Irrigation is a common practice used to promote vegetable yields through high agricultural inputs, which potentially increases nitrous oxide (N₂O) emissions. However, it is still unclear how an effective irrigation strategy could increase yield by regulating soil water conditions, ultimately mitigating N₂O emissions. In this study, negative pressure irrigation (NPI) and furrow irrigation (FI) were applied to control two different soil conditions (i.e., the stable soil water content and the dry-wet cycles) in a vegetable greenhouse growing amaranth (Amaranthus hybridus L.) and lettuce (Lactuca sativa L.). The key objective was to assess the effect of irrigation on vegetable yields and N₂O emissions and further reveal their controlling factors. Compared to FI, NPI increased the seasonal stability of soil moisture, NH₄⁺-N, and NO₃⁻-N by 11.4%, 26.4%, and 21.2%, respectively. NPI also increased vegetable yields by 16.6%−20.3%, whereas the average area-scaled and yield-scaled N₂O emissions under NPI were 15.1% and 29.2% lower than FI, respectively. Notably, the N₂O emissions could be affected by soil moisture, temperature, NH₄⁺-N, NO₃⁻-N, and soil microbial biomass carbon and nitrogen, but the relative importance of these factors was different under the two irrigation systems due to different soil water conditions. The random forest (RF) model showed that soil moisture was the most crucial factor driving N₂O flux under FI, whereas soil NO₃⁻-N and NH₄⁺-N were the key governing factors under NPI. Overall, this study highlights the importance of increasing seasonal soil water stability for improving the sustainability of irrigation and NPI was a promising irrigation strategy to promote vegetable yields while mitigating N₂O emissions.

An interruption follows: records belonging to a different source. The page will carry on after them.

(** * write-it-down-backend: the Express relay and its admin facade

    A shallow embedding of [server.js] (the version with the admin
    endpoints) and the properties of its route handlers.

    Layout.
    - [Str], [Num] : strings and binary64 numbers with [Number::toString],
                  [toFixed] and [Math.max].
    - [Buffer]  : Node's [Buffer] with its [utf8] and [base64] codecs.
    - [JS]      : the fragment of ECMAScript the handlers use: [parseInt],
                  numeric literals, JSON values and the coercions.
    - [Express] : requests, the response object, [fetch], [console.error],
                  exceptions and [try]/[catch].
    - [Server]  : the route handlers, statement by statement.
    - [Demo]    : a configuration and requests to run the handlers on.
    - [Outcome] : the vocabulary for what a handler leaves behind.
    - [Page]    : the script of the dashboard served at [/admin].
    - [Site]    : the server as the page reaches it.
    - the lemmas and the theorems.

    Modelling conventions.
    - A JS string is represented by the bytes of its UTF-8 encoding (a
      Rocq [string]).  All separators and keywords the program looks for
      are ASCII, so [split], [startsWith] and [===] act on the bytes as they
      act on the UTF-16 code units.  [Buffer.from(s)] is then the identity
      on bytes, and [buf.toString()] is the replacing UTF-8 decoder
      followed by this representation.
    - A JS number is an IEEE-754 binary64 value ([spec_float] with
      precision 53 and maximal exponent 1024).
    - The clock of the world is an integer, a time value of ECMAScript
      (at most 8.64e15 in magnitude); [Date.now()] is the number that
      integer is.  The arithmetic of the verifier is binary64 arithmetic,
      and [Binary64Facts] proves that its age test is the integer test
      for every time value and every integer timestamp. *)

From Stdlib Require Import ZArith NArith Lia Bool List String Ascii.
From Stdlib Require Import Floats.SpecFloat.
Import ListNotations.

Local Open Scope string_scope.
Local Open Scope Z_scope.

(* ================================================================== *)
(** * Strings *)
(* ================================================================== *)

Module Str.

Definition code (c : ascii) : N := N_of_ascii c.

Definition in_range (lo hi : N) (c : ascii) : bool :=
  ((lo <=? code c) && (code c <=? hi))%N.

(** [s.startsWith(p)] *)
Definition startsWith (s p : string) : bool := String.prefix p s.

(** [s.split(sep)] for a one-character separator: never empty, and
    the empty string splits into one empty piece. *)
Fixpoint split (sep : ascii) (s : string) : list string :=
  match s with
  | EmptyString => [EmptyString]
  | String c t =>
      if Ascii.eqb c sep then EmptyString :: split sep t
      else match split sep t with
           | x :: r => String c x :: r
           | [] => [String c EmptyString]
           end
  end.

(** Does the character occur in the string? *)
Fixpoint mem (c : ascii) (s : string) : bool :=
  match s with
  | EmptyString => false
  | String d t => Ascii.eqb d c || mem c t
  end.

Fixpoint repeat (c : ascii) (n : nat) : string :=
  match n with
  | O => EmptyString
  | S k => String c (repeat c k)
  end.

(** The first [n] characters, and what follows them. *)
Fixpoint take (n : nat) (s : string) : string :=
  match n, s with
  | S k, String c t => String c (take k t)
  | _, _ => EmptyString
  end.

Fixpoint drop (n : nat) (s : string) : string :=
  match n, s with
  | S k, String _ t => drop k t
  | _, _ => s
  end.

(** Decimal digits of a natural number, most significant first. *)
Definition digit_char (d : N) : ascii := ascii_of_N (48 + d).

Fixpoint digits_fuel (fuel : nat) (n : N) (acc : string) : string :=
  match fuel with
  | O => acc
  | S k =>
      let acc' := String (digit_char (n mod 10)) acc in
      if (n <? 10)%N then acc' else digits_fuel k (n / 10)%N acc'
  end.

Definition of_N (n : N) : string :=
  digits_fuel (S (N.to_nat (N.log2 n))) n EmptyString.

(** The decimal text of an integer: what a template literal makes of an
    integral number. *)
Definition of_Z (z : Z) : string :=
  match z with
  | Zneg p => String "-" (of_N (Npos p))
  | _ => of_N (Z.to_N z)
  end.

(** Runs of decimal digits, and texts within ASCII. *)
Definition is_digit (c : ascii) : bool := in_range 48 57 c.

Fixpoint all_digits (s : string) : bool :=
  match s with
  | EmptyString => true
  | String c t => is_digit c && all_digits t
  end.

Fixpoint ascii_only (s : string) : bool :=
  match s with
  | EmptyString => true
  | String c t => (code c <? 128)%N && ascii_only t
  end.

End Str.

(* ================================================================== *)
(** * Numbers: IEEE-754 binary64 *)
(* ================================================================== *)

Module Num.

Definition number := spec_float.

Definition prec : Z := 53.
Definition emax : Z := 1024.

Definition NaN : number := S754_nan.
Definition zero : number := S754_zero false.

(** The number nearest to an integer (a numeric literal such as [100]). *)
Definition of_Z (z : Z) : number := binary_normalize prec emax z 0 false.

(** The number nearest to [n / d], for a literal such as [0.8]. *)
Definition of_ratio (n d : positive) : number :=
  SFdiv prec emax (S754_finite false n 0) (S754_finite false d 0).

Definition add : number -> number -> number := SFadd prec emax.
Definition sub : number -> number -> number := SFsub prec emax.
Definition mul : number -> number -> number := SFmul prec emax.
Definition div : number -> number -> number := SFdiv prec emax.
Definition ltb : number -> number -> bool := SFltb.
Definition eqb : number -> number -> bool := SFeqb.

Definition is_nan (x : number) : bool :=
  match x with S754_nan => true | _ => false end.

Definition is_zero (x : number) : bool :=
  match x with S754_zero _ => true | _ => false end.

(** The number of bits of a mantissa, and the two shapes of a number
    that is an integer: below [2^53] in magnitude it is the integer [z]
    itself, with the mantissa shifted to 53 bits; from [2^53] on it is an
    infinity or a 53-bit mantissa with an exponent of [lo] at least. *)
Definition digits (p : positive) : Z := Zpos (digits2_pos p).

Definition small (s : bool) (z : positive) (x : number) : Prop :=
  exists m,
    x = S754_finite s m (digits z - 53)
    /\ Zpos m = Zpos z * 2 ^ (53 - digits z).

Definition rounded (s : bool) (lo : Z) (x : number) : Prop :=
  x = S754_infinity s
  \/ exists m e, x = S754_finite s m e /\ digits m = 53 /\ lo <= e.

(** [Math.max(a, b)]: [NaN] is contagious and [+0] is larger than [-0]. *)
Definition max (a b : number) : number :=
  if is_nan a || is_nan b then NaN
  else if ltb a b then b
  else if ltb b a then a
  else match a, b with
       | S754_zero true, S754_zero _ => b
       | _, _ => a
       end.

(** ** Comparing [a * 2^ea * 10^ta] with [b * 2^eb * 10^tb] exactly *)
Definition cmp_scaled (a ea ta b eb tb : Z) : comparison :=
  let me := Z.min ea eb in
  let mt := Z.min ta tb in
  Z.compare (a * 2 ^ (ea - me) * 10 ^ (ta - mt))
            (b * 2 ^ (eb - me) * 10 ^ (tb - mt)).

(** ** [Number::toString]: the shortest decimal that reads back as the
    same number

    For the magnitude [m * 2^e] the decimals that round to it are those
    between the midpoints to its two neighbours; the midpoints themselves
    belong to the number with the even mantissa. *)
Section Shortest.
Variables (m : positive) (e : Z).

Definition lower_gap_is_half : bool :=
  Pos.eqb m (2 ^ 52) && (-1074 <? e).

Definition reads_back (s p : Z) : bool :=
  let lo := 4 * Zpos m - (if lower_gap_is_half then 1 else 2) in
  let hi := 4 * Zpos m + 2 in
  let even := Z.even (Zpos m) in
  match cmp_scaled s 0 p lo (e - 2) 0, cmp_scaled s 0 p hi (e - 2) 0 with
  | Gt, Lt => true
  | Eq, _ | _, Eq => even
  | _, _ => false
  end.

(** The least [n] with [m * 2^e < 10^n], searched upwards from [n0]. *)
Fixpoint decimal_exponent (fuel : nat) (n0 : Z) : Z :=
  match fuel with
  | O => n0
  | S k =>
      match cmp_scaled (Zpos m) e 0 1 0 n0 with
      | Lt => n0
      | _ => decimal_exponent k (n0 + 1)
      end
  end.

(** [floor (m * 2^e / 10^p)] *)
Definition scaled_floor (p : Z) : Z :=
  (Zpos m * 2 ^ Z.max e 0 * 10 ^ Z.max (- p) 0)
  / (2 ^ Z.max (- e) 0 * 10 ^ Z.max p 0).

(** The candidate with [k] digits, if one reads back: the nearer of the
    two neighbours of the exact value on the grid [10^(n-k)]. *)
Definition candidate (n k : Z) : option (Z * Z) :=
  let p := n - k in
  let dn := scaled_floor p in
  let up := dn + 1 in
  match reads_back dn p, reads_back up p with
  | true, false => Some (dn, p)
  | false, true => Some (up, p)
  | false, false => None
  | true, true =>
      match cmp_scaled (2 * Zpos m) e 0 (2 * dn + 1) 0 p with
      | Lt => Some (dn, p)
      | Gt => Some (up, p)
      | Eq => Some (if Z.even dn then dn else up, p)
      end
  end.

Fixpoint shortest_from (fuel : nat) (n k : Z) : Z * Z :=
  match fuel with
  | O => (scaled_floor (n - k), n - k)
  | S f =>
      match candidate n k with
      | Some sp => sp
      | None => shortest_from f n (k + 1)
      end
  end.

End Shortest.

Fixpoint strip_zeros_rev (s : list ascii) : list ascii :=
  match s with
  | "0"%char :: t => strip_zeros_rev t
  | _ => s
  end.

Definition strip_trailing_zeros (s : string) : string :=
  string_of_list_ascii
    (rev (strip_zeros_rev (rev (list_ascii_of_string s)))).

(** Digits [d1...dk] and the exponent [n] with value [0.d1...dk * 10^n]. *)
Definition shortest_digits (m : positive) (e : Z) : string * Z :=
  let n := decimal_exponent m e 640 (-324) in
  let '(s, p) := shortest_from m e 17 n 1 in
  let all := Str.of_N (Z.to_N s) in
  (strip_trailing_zeros all, p + Z.of_nat (String.length all)).

Definition format_digits (ds : string) (n : Z) : string :=
  let k := Z.of_nat (String.length ds) in
  if (k <=? n) && (n <=? 21) then
    ds ++ Str.repeat "0" (Z.to_nat (n - k))
  else if (0 <? n) && (n <=? 21) then
    Str.take (Z.to_nat n) ds ++ "." ++ Str.drop (Z.to_nat n) ds
  else if (-6 <? n) && (n <=? 0) then
    "0." ++ Str.repeat "0" (Z.to_nat (- n)) ++ ds
  else
    let ex := n - 1 in
    let sg := if ex <? 0 then "-" else "+" in
    let mant := if k =? 1 then ds
                else Str.take 1 ds ++ "." ++ Str.drop 1 ds in
    mant ++ "e" ++ sg ++ Str.of_Z (Z.abs ex).

(** The integer a number is, when it is an integer below [2^53] in
    magnitude. *)
Definition to_safe_integer (x : number) : option Z :=
  match x with
  | S754_zero _ => Some 0
  | S754_finite s m e =>
      if (Zpos m <? 2 ^ 53) && (-52 <=? e) && (e <=? 0)
         && (Zpos m mod 2 ^ (- e) =? 0)
      then Some (cond_Zopp s (Zpos m / 2 ^ (- e)))
      else None
  | _ => None
  end.

(** An integer below [2^53] in magnitude is its own shortest decimal:
    its text is the text of the integer.  Every other number goes through
    the search. *)
Definition toString (x : number) : string :=
  match to_safe_integer x with
  | Some z => Str.of_Z z
  | None =>
      match x with
      | S754_nan => "NaN"
      | S754_zero _ => "0"
      | S754_infinity s => if s then "-Infinity" else "Infinity"
      | S754_finite s m e =>
          let '(ds, n) := shortest_digits m e in
          (if s then "-" else EmptyString) ++ format_digits ds n
      end
  end.

(** The search alone, to compare with. *)
Definition toString_by_search (x : number) : string :=
  match x with
  | S754_nan => "NaN"
  | S754_zero _ => "0"
  | S754_infinity s => if s then "-Infinity" else "Infinity"
  | S754_finite s m e =>
      let '(ds, n) := shortest_digits m e in
      (if s then "-" else EmptyString) ++ format_digits ds n
  end.

(** ** [Number.prototype.toFixed(f)] *)

(** The integer [n] with [n / 10^f] nearest to [m * 2^e], the larger one
    on a tie. *)
Definition fixed_integer (m : positive) (e : Z) (f : nat) : Z :=
  (2 * Zpos m * 2 ^ Z.max e 0 * 10 ^ Z.of_nat f + 2 ^ Z.max (- e) 0)
  / (2 * 2 ^ Z.max (- e) 0).

Definition fixed_text (n : Z) (f : nat) : string :=
  let ds := Str.of_N (Z.to_N n) in
  match f with
  | O => ds
  | _ =>
      let k := String.length ds in
      let ds := if (k <=? f)%nat then Str.repeat "0" (S f - k) ++ ds else ds in
      let k := String.length ds in
      Str.take (k - f) ds ++ "." ++ Str.drop (k - f) ds
  end.

Definition toFixed (x : number) (f : nat) : string :=
  match x with
  | S754_finite s m e =>
      let sg := if s then "-" else EmptyString in
      match cmp_scaled (Zpos m) e 0 1 0 21 with
      | Lt => sg ++ fixed_text (fixed_integer m e f) f
      | _ => sg ++ toString (S754_finite false m e)
      end
  | S754_zero _ => fixed_text 0 f
  | _ => toString x
  end.

End Num.

(* ================================================================== *)
(** * Node's [Buffer]: the [utf8] and [base64] codecs *)
(* ================================================================== *)

Module Buffer.

(** A buffer is its sequence of bytes. *)
Definition t := string.

(** ** utf8 *)

(** [Buffer.from(s)]: the UTF-8 encoding of the string, which is how
    strings are represented here. *)
Definition from_utf8 (s : string) : t := s.

Definition byte (n : N) : ascii := ascii_of_N n.

(** U+FFFD, the replacement character. *)
Definition replacement : string :=
  String (byte 239) (String (byte 191) (String (byte 189) EmptyString)).

Definition is_continuation (c : ascii) : bool := Str.in_range 128 191 c.

(** For the first byte of a multi-byte sequence: the number of bytes
    that follow and the range allowed for the first of them. *)
Definition lead (c : ascii) : option (nat * (N * N)) :=
  let n := Str.code c in
  if ((194 <=? n) && (n <=? 223))%N then Some (1%nat, (128, 191)%N)
  else if (n =? 224)%N then Some (2%nat, (160, 191)%N)
  else if (n =? 237)%N then Some (2%nat, (128, 159)%N)
  else if ((225 <=? n) && (n <=? 239))%N then Some (2%nat, (128, 191)%N)
  else if (n =? 240)%N then Some (3%nat, (144, 191)%N)
  else if ((241 <=? n) && (n <=? 243))%N then Some (3%nat, (128, 191)%N)
  else if (n =? 244)%N then Some (3%nat, (128, 143)%N)
  else None.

灌溉是一种常见的做法，用于通过高农业投入来提高蔬菜产量，这可能会增加一氧化二氮 (N ₂ O) 的排放。然而，目前尚不清楚有效的灌溉策略如何通过调节土壤水分条件来提高产量，最终减少 N ₂ O 排放。在这项研究中，负压灌溉（NPI）和沟灌（FI）被用于控制蔬菜温室种植苋菜（Amaranthus hybridus L. ) 和生菜 ( Lactuca sativa L.)。主要目标是评估灌溉对蔬菜产量和 N _2的影响O排放并进一步揭示其控制因素。与FI相比，NPI使土壤水分、NH ₄ ⁺ -N和NO ₃ ⁻ -N的季节稳定性分别提高了11.4%、26.4%和21.2%。NPI 还使蔬菜产量提高了 16.6%−20.3%，而NPI 下的平均面积尺度和产量尺度 N _{2 O 排放量分别比 FI 低 15.1% 和 29.2%。}值得注意的是，N ₂ O 排放量可能受到土壤水分、温度、NH ₄ ⁺ -N、NO ₃ ^{−的影响。}-N，以及土壤微生物生物量碳和氮，但由于土壤水分条件不同，这些因素在两种灌溉制度下的相对重要性不同。随机森林 (RF) 模型表明，在 FI 下，土壤水分是驱动 N ₂ O 通量的最关键因素，而土壤 NO ₃ ⁻ -N 和 NH ₄ ⁺ -N 是 NPI 下的关键控制因素。总的来说，这项研究强调了增加季节性土壤水分稳定性对于提高灌溉可持续性的重要性，而 NPI 是一种很有前途的灌溉策略，可以提高蔬菜产量，同时减少 N 2 _O排放。